“Simak ceritaku baik-baik, karena bisa mengubah persepsimu tentang dunia ini.” Friska Akasia membelalak dan menoleh ke sana kemari saat bisikan gaib dari perempuan misterius kembali terdengar. Kini wanita itu berada di tengah-tengah ruang gelap, tempat di mana satu episode mimpi telah berakhir dan dunia nyata akan datang. Suara itu menggema, memantul dari dinding-dinding tak kasat mata. Sekarang Friska merasa bahwa suara itu adalah bagian dari mimpi berkelanjutannya, mungkin sesuatu yang penting. Mungkin juga Edo dan teman-teman mengetahuinya, wanita itu berniat untuk menanyakannya pada mereka. Nanti.
“Hei! Siapa kamu?” seru Friska bertanya. Wanita itu tidak merasa takut untuk berteriak dalam gelap. Sekonyong-konyong ia merasa bahwa keberaniannya itu timbul karena pengalaman telah berkelahi dengan mayat hidup. Friska melangkah sambil mengulurkan tangan ke depan, berjaga-jaga jika ada dinding atau apa pun yang menghalanginya. Namun, semakin jauh wanita itu melangkah, ia tak kunjung menemukan apa pun di hadapan. Ruang gelap ini seperti tak berujung.

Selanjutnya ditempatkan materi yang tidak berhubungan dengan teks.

(** * Selective-build operator records and their merge engine

    A shallow embedding of [tools/codegen/selective_build/operator.py]:
    the two dataclasses [PyTorchModelMetadata] and [SelectiveBuildOperator]
    with their YAML (de)serialisers, and the three merge functions
    [merge_model_lists], [combine_operators] and [merge_operator_dicts].

    Python values that the functions inspect dynamically are embedded as the
    tagged union [pyobj].  A document ([Dict[str, object]]) that is only
    looked up and compared with [==] is a [gmap string pyobj]; a dictionary
    whose iteration order is read back ([mdict.values()], [lhs.items()]) is an
    insertion-ordered association list.  A raised exception is the left
    summand of [result]. *)

From Stdlib Require Import Ascii.
From stdpp Require Import base option list strings gmap.

Local Open Scope string_scope.
Local Open Scope list_scope.

(** ** Python objects and exceptions *)

#[local] Set Warnings "-register-all".

Inductive pyobj : Type :=
| PNone
| PBool (b : bool)
| PInt (z : Z)
| PStr (s : string)
| PList (l : list pyobj)
| PDict (d : gmap string pyobj).

Inductive py_exception : Type :=
| KeyError (key : string)
| AssertionError
| TypeError
| Exception (msg : string).

Definition result (A : Type) : Type := (py_exception + A)%type.

Definition raise {A} (e : py_exception) : result A := inl e.

#[global] Instance result_ret : MRet result := fun A x => inr x.
#[global] Instance result_bind : MBind result :=
  fun A B k m => match m with inl e => inl e | inr x => k x end.
#[global] Instance result_fmap : FMap result :=
  fun A B g m => match m with inl e => inl e | inr x => inr (g x) end.

(** [isinstance(o, str)] *)
Definition is_str (o : pyobj) : bool :=
  match o with PStr _ => true | _ => false end.

(** The exceptions that a deserialiser lets escape: a missing key, a failed
    [isinstance] assertion, or subscripting something that is no mapping. *)
Definition DeserializationError (e : py_exception) : Prop :=
  match e with
  | KeyError _ | AssertionError | TypeError => True
  | Exception _ => False
  end.

(** The exception [combine_operators] raises itself. *)
Definition InvariantViolation (e : py_exception) : Prop :=
  match e with
  | Exception _ => True
  | KeyError _ | AssertionError | TypeError => False
  end.
(** *** POST /assignment/delete/{assignment_id} *)

Definition delete_assignment (assignment_uuid : string)
           (request : Request) : M W DetailBody :=
  call OnlyTeacher (only_teacher c request) ;;
  assignment <-
    try_except
      (msg <- lift (py_mod "Try to delete assignment with uuid %s"
                           [assignment_uuid]) ;;
       logger_info msg ;;
       call DeleteAssignment
            (AssignmentsService_delete_assignment c assignment_uuid))
      [ (SQLAlchemyError,
          fun e =>
            logger_error (LogExc e) ;;
            raise (HTTPException 500 "Database error"));
        (UUIDValidationException,
          fun _ =>
            msg <- lift (py_mod
                           "Failed to delete assignment with invalid uuid %s"
                           [assignment_uuid]) ;;
            logger_info_kw msg ;;
            raise (HTTPException 400 uuid_validation_detail));
        (AssignmentNotFoundException,
          fun _ =>
            msg <- lift (py_mod
                           "Failed to delete assignment with uuid %s. Assignment not found"
                           [assignment_uuid]) ;;
            logger_info msg ;;
            raise (HTTPException 404
                     (assignment_not_found_detail assignment_uuid)));
        (AssignmentException,
          fun e =>
            logger_error (LogExc e) ;;
            raise (HTTPException 500 "Internal server error")) ] ;;
  match assignment with
  | Some a =>
      set_status_code 201 ;;
      msg <- lift (py_mod "Successfully deleted assignment with uuid %s"
                          [assignment_uuid]) ;;
      logger_info msg ;;
      ret {| body_detail := deleted_detail (assignment_id a) |}
  | None =>
      msg <- lift (py_mod "Failed to delete assignment with uuid"
                          [assignment_uuid]) ;;
      logger_info msg ;;
      raise (HTTPException 500 "Internal server error")
  end.

(** *** GET /full_assignment/{assignment_uuid} *)

Definition get_total_info_assignment (assignment_uuid : string)
  : M W (Assignment * option (list GameElement)) :=
  try_except
    (data <- call TotalInfoAboutAssignment
                  (AssignmentsService_total_info_about_assignment
                     c assignment_uuid) ;;
     match data with
     | Some (assignment, elements) => ret (assignment, elements)
     | None => raise (HTTPException 404 "Assignment not found")
     end)
    [ (SQLAlchemyError,
        fun e =>
          logger_error (LogExc e) ;;
          raise (HTTPException 500 "Database error"));
      (UUIDValidationException,
        fun _ =>
          msg <- lift (py_mod
                         "Failed to delete assignment with invalid uuid %s"
                         [assignment_uuid]) ;;
          logger_info_kw msg ;;
          raise (HTTPException 400 uuid_validation_detail));
      (AssignmentNotFoundException,
        fun _ =>
          msg <- lift (py_mod
                         "Failed to delete assignment with uuid %s. Assignment not found"
                         [assignment_uuid]) ;;
          logger_info msg ;;
          raise (HTTPException 404
                   (assignment_not_found_detail assignment_uuid)));
      (AssignmentException,
        fun e =>
          logger_error (LogExc e) ;;
          raise (HTTPException 500 "Internal server error")) ].

(** *** POST /add_elements/ *)

Definition add_elements (element_list : list GameElement) : M W R :=
  try_except
    (call AddElements (AssignmentsService_add_elements c element_list))
    [ (AssignmentElementFieldError,
        fun _ => raise (HTTPException 400 elements_detail)) ].

(** *** GET /actions/{assignment_uuid}/ *)

Definition get_actions (assignment_uuid : string) : M W R :=
  call GetAssignmentActions
       (AssignmentRepo_get_assignment_actions c assignment_uuid).

(** *** POST /add_actions/ *)

Definition add_actions (actions_id : list Z) (assignment_uuid : string)
  : M W R :=
  call AddActions (AssignmentRepo_add_actions c actions_id assignment_uuid).

End Handlers.

(* ================================================================== *)
(** ** What the framework sends *)

(** FastAPI's part: a returned value is sent with the status set on the
    injected [Response] (200 when the handler set none); an
    [HTTPException] becomes its status and [{"detail": detail}]; any other
    exception is not translated and reaches the default handler. *)
Inductive http_result (B : Type) : Type :=
| Responded (status : Z) (body : B)
| ErrorResponse (status : Z) (detail : string)
| Unhandled (e : exception).
Arguments Responded {B} status body.
Arguments ErrorResponse {B} status detail.
Arguments Unhandled {B} e.

Definition respond {W B} (x : state W * res B) : http_result B :=
  match snd x with
  | Val b =>
      Responded
        (match response_status_code (fst x) with Some n => n | None => 200 end)
        b
  | Exc (HTTPException st d) => ErrorResponse st d
  | Exc (PyExc e) => Unhandled e
  end.

(** The calls made during a run, in order. *)
Definition calls_of {W} (s : state W) : list callee :=
  flat_map (fun ev => match ev with Called f => [f] | Logged _ _ => [] end)
           (trace s).

(** The exception arguments handed to [logger.error] during a run. *)
Definition logged_errors {W} (s : state W) : list raised :=
  flat_map (fun ev => match ev with
                      | Logged ERROR (LogExc r) => [r]
                      | _ => []
                      end)
           (trace s).
(** The slots and the pool after an initialized cycle. *)
Lemma cycle_pool (env : CycleEnv F) (s : State) :
  is_ready s ≠ 0 →
  let e := cycle_errors env s in
  let b := (pbuffForceGetIdleOldest (reg_state_buff s)).2 in
  ∃ u s1 l1 s',
    mode_outputs e s = Done (u, s1, l1)
    ∧ rgltrRunController env s
      = Done (tt, s', l1 ++ [McSteer (steer u); McThrust (thrust u);
                              ServoSet (elevator u)])
    ∧ reg_state s'
      = match logged_slot s with
        | Some i =>
            vinsert i
              (snapshot (local_ticks env) (reference s) (att_quat env)
                 (err_a e) (roll_err e) (filtered_pitch (pitch_err e) s1)
                 (yaw_err e) u (reg_state s !!! i)) (reg_state s)
        | None => reg_state s
        end
    ∧ reg_state_buff s'
      = match logged_slot s with
        | Some i => pbuffAddActive b i
        | None => b
        end.
Proof.
  intros Hready e b. subst e b. set (e := cycle_errors env s).
  destruct (mode_outputs_total e s) as (u & s1 & l1 & Hmode & Hframe).
  eexists u, s1, l1, _. split; [done|].
  split; [by apply rgltrRunController_run|]. fold e.
  destruct (after_filter_frame (pitch_err e) s1) as (Href & Hst & Hsl).
  pose proof (after_filter_buff (pitch_err e) s1) as Hbuff.
  assert (logged_slot s1 = logged_slot s) as Hsame
    by (unfold logged_slot; by rewrite (mf_buff _ _ _ _ Hframe)).
  unfold after_log. rewrite Hsl, Hsame, Hbuff, Href, Hst.
  rewrite (mf_buff _ _ _ _ Hframe), (mf_reference _ _ _ _ Hframe),
    (mf_state _ _ _ _ Hframe).
  destruct (logged_slot s); cbn; [done|]. split; [|done].
  by rewrite Hst, (mf_state _ _ _ _ Hframe).
Qed.

(** What every cycle keeps. *)
Lemma rgltrRunController_config (env : CycleEnv F) (s : State) :
  ∃ s' l,
    rgltrRunController env s = Done (tt, s', l)
    ∧ is_ready s' = is_ready s
    ∧ reg_mode s' = reg_mode s
    ∧ rc_outputs s' = rc_outputs s
    ∧ reference s' = reference s
    ∧ ∀ ax, is_Some (filter_of ax s') ↔ is_Some (filter_of ax s).
Proof.
  destruct (Z.eq_dec (is_ready s) 0) as [Hoff|Hready].
  { exists s, []. by rewrite rgltrRunController_not_ready. }
  destruct (mode_outputs_total (cycle_errors env s) s)
    as (u & s1 & l1 & Hmode & Hframe).
  eexists _, _. split; [by apply rgltrRunController_run|].
  set (p := pitch_err (cycle_errors env s)).
  assert (∀ ax, is_Some (filter_of ax (after_filter p s1))
                ↔ is_Some (filter_of ax s)) as Hattached.
  { intros ax. rewrite <- (mode_outputs_attached _ _ _ _ _ ax Hmode).
    unfold after_filter. destruct (yawRateFilter s1) eqn:Hyaw; [|done].
    destruct ax; cbn; rewrite ?Hyaw; by rewrite ?is_Some_alt. }
  unfold after_log.
  destruct (logged_slot _); cbn; unfold after_filter;
    destruct (yawRateFilter s1) eqn:Hyaw; cbn;
    (split; [apply (mf_ready _ _ _ _ Hframe)|]);
    (split; [apply (mf_mode _ _ _ _ Hframe)|]);
    (split; [apply (mf_rc _ _ _ _ Hframe)|]);
    (split; [apply (mf_reference _ _ _ _ Hframe)|]);
    intros ax; specialize (Hattached ax); unfold after_filter in Hattached;
    rewrite Hyaw in Hattached; by destruct ax.
Qed.

(** X4.  A control cycle keeps the ready flag, the mode, the stored
    remote-control values and the reference, and it neither attaches nor
    detaches a rate filter: configuration changes only through the
    setters. *)
Theorem cycle_keeps_configuration (env : CycleEnv F) (s : State) :
  ∃ s' l,
    rgltrRunController env s = Done (tt, s', l)
    ∧ is_ready s' = is_ready s
    ∧ reg_mode s' = reg_mode s
    ∧ rc_outputs s' = rc_outputs s
    ∧ reference s' = reference s
    ∧ ∀ ax, is_Some (filter_of ax s') ↔ is_Some (filter_of ax s).
Proof. apply rgltrRunController_config. Qed.

(** X5.  When an initialized cycle gets a slot, the snapshot it writes is
    complete and agrees with what the cycle did: the time is the clock's,
    the reference and the pose are those the errors were computed from, and
    [u] holds the thrust, steer and elevator values commanded to the
    actuators; no other slot is written, and the slot becomes the newest
    active one. *)
Theorem snapshot_records_commands (env : CycleEnv F) (s : State) (i : slot) :
  is_ready s ≠ 0 →
  logged_slot s = Some i →
  ∃ s' l u,
    rgltrRunController env s = Done (tt, s', l)
    ∧ List.filter is_actuator_command l
      = [McSteer (steer u); McThrust (thrust u); ServoSet (elevator u)]
    ∧ st_time (reg_state s' !!! i) = local_ticks env
    ∧ st_ref (reg_state s' !!! i) = reference s
    ∧ st_pose (reg_state s' !!! i) = att_quat env
    ∧ st_u (reg_state s' !!! i) = [# thrust u; steer u; elevator u]
    ∧ (∀ j, j ≠ i → reg_state s' !!! j = reg_state s !!! j)
    ∧ last (active_q (reg_state_buff s')) = Some i.
Proof.
  intros Hready Hslot.
  destruct (cycle_pool env s Hready)
    as (u & s1 & l1 & s' & Hmode & Hrun & Hstate & Hbuff).
  destruct (mode_outputs_total (cycle_errors env s) s)
    as (u' & s1' & l1' & Hmode' & Hframe).
  rewrite Hmode in Hmode'. injection Hmode' as <- <- <-.
  rewrite Hslot in Hstate, Hbuff.
  eexists s', _, u. split; [exact Hrun|].
  split; [by rewrite List.filter_app, (mf_no_actuator _ _ _ _ Hframe)|].
  rewrite Hstate, Hbuff. unfold slot in *. rewrite vlookup_insert. cbn.
  do 3 (split; [done|]). split; [apply vec3_overwrite|].
  split; [intros j Hj; by apply vlookup_insert_ne|].
  apply last_snoc.
Qed.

Sesaat kemudian azan subuh terdengar, Friska pun bisa merasakan kelembutan bantal di bagian belakang kepala dan punggungnya. Tak lama kemudian wanita itu terbangun dari tidur. Ia melihat Yui sedang mendengkur di sebelah, berbaring miring memeluk guling. Friska tersenyum, wanita itu merasa tenang karena belakangan ini adiknya setia menemani. Ada kisah lanjutan dari mimpi yang ingin diceritakan pada Yui, salah satunya adalah ketika ia menonton Najwa Shihab di TV. Tentu saja Friska enggan menceritakan hubungan intimnya bersama Edo, selain tabu, wanita itu tidak ingin menjadi contoh yang buruk untuk adiknya.
Kemudian ia ingat ada jadwal joging di alun-alun pagi ini bersama Dean. Kegiatan baru memang selalu mudah dikalahkan oleh rasa malas. Friska merasa ingin membatalkan janji itu, tetapi ia memahami niat baik Dean untuk membawanya pada pola hidup sehat. Di sisi lain, Friska merasa bahwa Dean sendiri juga bukan merupakan pria yang menerapkan pola hidup sehat, ia adalah perokok yang ulung. Mungkin baru kali ini tersadar untuk memperbaiki hidupnya dan mengajak Friska. Semua pemikiran itu pun membuatnya kembali menimbang-nimbang apakah harus memenuhi janjinya?
Lambat laun energi mulai terkumpul, muncul dorongan yang kuat untuk bangkit dan mengambil wudu. Namun, tiba-tiba wanita itu merasakan kejanggalan pada tubuhnya, kedua kakinya kebas, sontak ia pun melotot dan memperhatikan sepasang kaki pucat yang terbujur lurus di kasur. Aku kesemutan? batinnya. Friska berusaha menggerakkannya, tetapi sama sekali tidak bisa. Pikiran berlebih mulai menggelayuti kepala, wanita itu takut jika dirinya mengalami kelumpuhan. Ia duduk dan memijat paha hingga lututnya, tetapi tidak merasakan apa pun. Friska mencubit pahanya dengan keras, tetap saja kebas dan tak kunjung membaik.
Wanita itu memberengut, lalu merasakan nyeri yang hebat di punggung—dekat pantat. “AAA!” serunya. Ia meringis kesakitan dan berbaring miring menghadap Yui, lalu nyeri itu pun memudar dan hilang. Friska menepuk lengan adiknya yang masih mendengkur. “Dek, bangun, Dek ….”
Yui membuka matanya yang berair, gadis itu mengernyit dan segera duduk. “Kak, lo kenapa?”
“Kaki gue mati rasa, Dek. Nggak ngerti kenapa?”